### YOUR GOAL
Restate word for word the lines of the material below, from the line with "is judged after the outputs. *)" to the line with "tx e path w", both lines included, and no others.

### MATERIALS PROVIDED

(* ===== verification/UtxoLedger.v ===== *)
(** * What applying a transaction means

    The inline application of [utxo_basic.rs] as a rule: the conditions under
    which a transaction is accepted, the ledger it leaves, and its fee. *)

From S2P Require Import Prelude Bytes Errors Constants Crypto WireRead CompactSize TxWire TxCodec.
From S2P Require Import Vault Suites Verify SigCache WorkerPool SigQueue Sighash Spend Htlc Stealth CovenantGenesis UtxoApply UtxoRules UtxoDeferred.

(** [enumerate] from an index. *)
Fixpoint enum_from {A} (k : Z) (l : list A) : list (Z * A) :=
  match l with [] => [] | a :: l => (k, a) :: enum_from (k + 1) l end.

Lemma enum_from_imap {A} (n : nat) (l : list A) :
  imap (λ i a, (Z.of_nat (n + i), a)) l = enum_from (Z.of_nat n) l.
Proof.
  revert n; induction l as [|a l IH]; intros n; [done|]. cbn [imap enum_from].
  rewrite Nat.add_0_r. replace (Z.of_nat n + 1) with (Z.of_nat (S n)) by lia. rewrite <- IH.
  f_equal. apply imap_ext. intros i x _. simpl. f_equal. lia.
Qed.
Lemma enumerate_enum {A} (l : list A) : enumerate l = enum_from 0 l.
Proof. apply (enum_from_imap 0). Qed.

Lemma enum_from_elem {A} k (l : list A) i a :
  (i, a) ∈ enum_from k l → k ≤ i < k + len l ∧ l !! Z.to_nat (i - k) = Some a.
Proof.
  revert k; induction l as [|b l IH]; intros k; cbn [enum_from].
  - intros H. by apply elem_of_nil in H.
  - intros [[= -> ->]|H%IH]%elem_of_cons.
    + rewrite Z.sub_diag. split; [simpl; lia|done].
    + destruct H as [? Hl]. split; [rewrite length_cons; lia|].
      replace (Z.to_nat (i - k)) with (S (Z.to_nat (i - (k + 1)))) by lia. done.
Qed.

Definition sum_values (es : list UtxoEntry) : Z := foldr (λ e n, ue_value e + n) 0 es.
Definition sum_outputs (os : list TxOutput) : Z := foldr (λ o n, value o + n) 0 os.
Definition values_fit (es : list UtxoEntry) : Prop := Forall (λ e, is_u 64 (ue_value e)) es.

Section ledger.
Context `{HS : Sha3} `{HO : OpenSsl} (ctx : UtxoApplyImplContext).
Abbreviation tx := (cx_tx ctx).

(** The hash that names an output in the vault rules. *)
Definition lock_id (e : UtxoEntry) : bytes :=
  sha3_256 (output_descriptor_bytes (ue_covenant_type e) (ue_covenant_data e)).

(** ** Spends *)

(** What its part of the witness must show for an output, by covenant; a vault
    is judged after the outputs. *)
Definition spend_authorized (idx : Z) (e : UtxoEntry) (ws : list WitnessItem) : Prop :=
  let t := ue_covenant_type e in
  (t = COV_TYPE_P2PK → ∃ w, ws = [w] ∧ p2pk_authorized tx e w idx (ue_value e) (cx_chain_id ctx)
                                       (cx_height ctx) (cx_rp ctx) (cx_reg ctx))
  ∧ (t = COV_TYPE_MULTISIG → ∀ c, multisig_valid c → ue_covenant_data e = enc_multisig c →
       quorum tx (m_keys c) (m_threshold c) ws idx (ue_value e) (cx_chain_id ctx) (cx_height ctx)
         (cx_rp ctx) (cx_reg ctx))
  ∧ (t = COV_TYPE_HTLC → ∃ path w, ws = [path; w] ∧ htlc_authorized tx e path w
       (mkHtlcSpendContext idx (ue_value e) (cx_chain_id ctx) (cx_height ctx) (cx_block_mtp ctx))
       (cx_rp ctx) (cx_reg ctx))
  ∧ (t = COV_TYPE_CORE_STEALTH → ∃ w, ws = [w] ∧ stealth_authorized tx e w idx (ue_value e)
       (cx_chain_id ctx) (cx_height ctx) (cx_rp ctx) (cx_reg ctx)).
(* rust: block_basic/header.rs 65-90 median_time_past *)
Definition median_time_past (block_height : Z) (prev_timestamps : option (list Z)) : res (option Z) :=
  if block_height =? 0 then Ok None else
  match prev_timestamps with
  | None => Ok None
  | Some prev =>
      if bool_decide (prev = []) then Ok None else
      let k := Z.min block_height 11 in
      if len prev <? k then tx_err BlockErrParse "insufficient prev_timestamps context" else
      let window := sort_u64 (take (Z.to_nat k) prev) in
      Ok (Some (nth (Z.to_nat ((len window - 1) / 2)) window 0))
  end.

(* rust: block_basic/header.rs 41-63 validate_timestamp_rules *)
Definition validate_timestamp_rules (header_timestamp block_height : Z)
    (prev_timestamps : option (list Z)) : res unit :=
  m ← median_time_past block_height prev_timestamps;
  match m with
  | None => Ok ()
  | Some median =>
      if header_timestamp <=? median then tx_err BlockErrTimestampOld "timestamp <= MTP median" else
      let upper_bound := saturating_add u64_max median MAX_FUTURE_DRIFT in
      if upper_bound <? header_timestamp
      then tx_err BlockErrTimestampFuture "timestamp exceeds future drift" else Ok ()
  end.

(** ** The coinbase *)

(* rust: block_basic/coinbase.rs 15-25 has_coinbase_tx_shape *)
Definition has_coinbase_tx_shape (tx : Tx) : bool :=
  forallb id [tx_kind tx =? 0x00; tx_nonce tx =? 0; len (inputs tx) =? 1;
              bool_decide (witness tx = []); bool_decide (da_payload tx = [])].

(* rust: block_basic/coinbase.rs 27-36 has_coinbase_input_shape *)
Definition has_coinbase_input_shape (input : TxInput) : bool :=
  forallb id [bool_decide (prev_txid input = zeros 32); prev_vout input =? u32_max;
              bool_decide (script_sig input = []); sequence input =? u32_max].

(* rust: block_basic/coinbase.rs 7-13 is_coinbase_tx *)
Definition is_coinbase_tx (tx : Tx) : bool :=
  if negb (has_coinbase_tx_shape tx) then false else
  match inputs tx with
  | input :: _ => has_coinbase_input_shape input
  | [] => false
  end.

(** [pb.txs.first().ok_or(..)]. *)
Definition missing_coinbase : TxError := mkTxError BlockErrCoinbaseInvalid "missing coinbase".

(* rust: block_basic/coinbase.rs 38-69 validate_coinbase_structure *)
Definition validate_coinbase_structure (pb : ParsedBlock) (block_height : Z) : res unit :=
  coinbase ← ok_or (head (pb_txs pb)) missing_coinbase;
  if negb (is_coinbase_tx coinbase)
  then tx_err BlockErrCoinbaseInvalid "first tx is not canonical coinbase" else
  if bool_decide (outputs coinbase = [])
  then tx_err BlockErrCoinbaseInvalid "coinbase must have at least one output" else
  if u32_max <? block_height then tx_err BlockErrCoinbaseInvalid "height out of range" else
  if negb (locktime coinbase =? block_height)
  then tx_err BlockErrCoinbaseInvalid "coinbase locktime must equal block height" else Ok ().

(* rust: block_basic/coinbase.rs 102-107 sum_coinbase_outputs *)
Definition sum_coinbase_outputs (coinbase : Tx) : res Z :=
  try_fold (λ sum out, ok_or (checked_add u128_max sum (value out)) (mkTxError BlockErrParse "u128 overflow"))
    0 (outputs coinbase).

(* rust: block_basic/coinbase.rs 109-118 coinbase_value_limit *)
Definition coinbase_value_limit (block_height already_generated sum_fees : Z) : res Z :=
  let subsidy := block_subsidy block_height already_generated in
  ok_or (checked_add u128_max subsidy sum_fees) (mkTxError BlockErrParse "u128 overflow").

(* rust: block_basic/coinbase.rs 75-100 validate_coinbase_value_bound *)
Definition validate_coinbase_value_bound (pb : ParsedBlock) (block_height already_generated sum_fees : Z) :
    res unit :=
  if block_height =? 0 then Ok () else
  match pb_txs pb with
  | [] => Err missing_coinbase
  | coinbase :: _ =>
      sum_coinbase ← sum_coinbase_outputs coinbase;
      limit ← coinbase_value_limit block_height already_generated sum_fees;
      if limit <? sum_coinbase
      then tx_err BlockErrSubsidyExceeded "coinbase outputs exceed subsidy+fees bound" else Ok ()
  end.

### RESULT OF THIS EXERCISE
    is judged after the outputs. *)
Definition spend_authorized (idx : Z) (e : UtxoEntry) (ws : list WitnessItem) : Prop :=
  let t := ue_covenant_type e in
  (t = COV_TYPE_P2PK → ∃ w, ws = [w] ∧ p2pk_authorized tx e w idx (ue_value e) (cx_chain_id ctx)
                                       (cx_height ctx) (cx_rp ctx) (cx_reg ctx))
  ∧ (t = COV_TYPE_MULTISIG → ∀ c, multisig_valid c → ue_covenant_data e = enc_multisig c →
       quorum tx (m_keys c) (m_threshold c) ws idx (ue_value e) (cx_chain_id ctx) (cx_height ctx)
         (cx_rp ctx) (cx_reg ctx))
  ∧ (t = COV_TYPE_HTLC → ∃ path w, ws = [path; w] ∧ htlc_authorized tx e path w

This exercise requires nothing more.